Also, I'm using a single GPU.
The problem I'm facing in this is, The code is not utilizing the GPU fully.
By using nvidia-smi command, I was able to see the below image
https://imgur.com/CqANNdB
It depends on your application. It is not unusual to have low GPU utilization when the batch_size is small. Try increasing the batch_size for more GPU utilization.
In your case, you have set batch_size=1 in your program. Increase the batch_size to a larger number and verify the GPU utilization.
Let me explain using MNIST size networks. They are tiny and it's hard to achieve high GPU (or CPU) efficiency for them. You will get higher computational efficiency with larger batch size, meaning you can process more examples per second, but you will also get lower statistical efficiency, meaning you need to process more examples total to get to target accuracy.
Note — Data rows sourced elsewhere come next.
(** X22.  When [operator<] of [Type] is a strict total order and
    [operator==] of [Type] is equality, the comparisons of containers agree
    with each other: [<=] is [<] or [==], [>=] is [>] or [==], [<] excludes
    [>] and [==], and one of [<], [==], [>] always holds. *)
Theorem comparisons_agree (a b : SimpleVector) :
  (forall x y, Type_eq x y = true <-> x = y) ->
  (forall x y, Type_lt x y = true -> Type_lt y x = false) ->
  (forall x y, Type_lt x y = false -> Type_lt y x = false -> x = y) ->
  wf a ->
  wf b ->
  (operator_le a b = true <->
   operator_lt a b = true \/ operator_eq a b = true) /\
  (operator_ge a b = true <->
   operator_gt a b = true \/ operator_eq a b = true) /\
  (operator_lt a b = true ->
   operator_gt a b = false /\ operator_eq a b = false) /\
  (operator_lt a b = true \/ operator_eq a b = true \/
   operator_gt a b = true).
Proof.
  intros Heq Hasym Htot Hwa Hwb.
  assert (Hlt : operator_lt a b
                = lexicographic_lt (elements a) (elements b))
    by (by apply operator_lt_spec).
  assert (Hgt : operator_gt a b
                = lexicographic_lt (elements b) (elements a))
    by (by apply operator_lt_spec).
  assert (Hle : operator_le a b
                = negb (lexicographic_lt (elements b) (elements a)))
    by (unfold operator_le; by rewrite Hgt).
  assert (Hge : operator_ge a b
                = negb (lexicographic_lt (elements a) (elements b)))
    by (unfold operator_ge; by rewrite Hlt).
  assert (He : operator_eq a b = true <-> elements a = elements b).
  { rewrite operator_eq_Forall2 by done. rewrite list_eq_Forall2. split.
    - intros [_ H]. eapply Forall2_impl; [exact H|].
      intros x y. apply Heq.
    - intros H. split.
      + apply Forall2_length in H.
        rewrite !length_elements in H by done.
        destruct Hwa as (? & _), Hwb as (? & _). lia.
      + eapply Forall2_impl; [exact H|]. intros x y. apply Heq. }
  pose proof (lexicographic_lt_total (elements a) (elements b) Hasym Htot)
    as Hab.
  pose proof (lexicographic_lt_total (elements b) (elements a) Hasym Htot)
    as Hba.
  rewrite Hlt, Hgt, Hle, Hge, He.
  rewrite !negb_true_iff.
  split; [done|]. split.
  { rewrite Hba. split; (intros [?|?]; [by left|by right]). }
  split.
  - intros Hl. split.
    + apply Hab. by left.
    + apply not_true_is_false. rewrite He. intros Hel.
      assert (lexicographic_lt (elements b) (elements a) = false) as Hg
        by (apply Hab; by left).
      rewrite Hel in Hl, Hg. congruence.
  - destruct (lexicographic_lt (elements b) (elements a)) eqn:Hg.
    + by right; right.
    + destruct (proj1 Hab eq_refl) as [?|?]; [by left|by right; left].
Qed.

(** ** Further properties: operations one after the other *)

(** X23.  Shrinking with [Resize] and growing again does not bring the old
    values back: the elements kept by the first call are followed by new
    default values. *)
Theorem Resize_down_then_up (m n : Z) (v : SimpleVector) :
  wf v ->
  0 <= m <= size_ v ->
  m <= n <= SIZE_MAX ->
  elements (Resize n (Resize m v))
  = take (Z.to_nat m) (elements v)
    ++ replicate (Z.to_nat n - Z.to_nat m) Type_default /\
  size_ (Resize n (Resize m v)) = n.
Proof.
  intros Hwf Hm Hn. pose proof Hwf as (Hs & Hc & Hl).
  destruct (Resize_spec m v Hwf) as (Rs1 & _ & Re1 & _ & Rwf1).
  { unfold is_size_t. lia. }
  destruct (Resize_spec n (Resize m v) Rwf1) as (Rs2 & _ & Re2 & _).
  { unfold is_size_t. lia. }
  split; [|done].
  rewrite Re2, Re1, Rs1.
  replace (Z.to_nat m - Z.to_nat (size_ v))%nat with 0%nat by lia.
  simpl. rewrite app_nil_r. f_equal.
  apply take_ge. rewrite length_take, length_elements by done. lia.
Qed.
So it's a trade-off. For tiny character models, the statistical efficiency drops off very quickly after a batch_size=100, so it's probably not worth trying to grow the batch size for training. For inference, you should use the largest batch size you can.
Hope this answers your question. Happy Learning.
I tried training an AutoEnsembleEstimator with two DNNEstimators (with hidden units of 1000,500, 100) on a dataset with around 1850 features (after feature engineering), and I kept running out of memory (even on larger 400G+ high-mem gcp vms).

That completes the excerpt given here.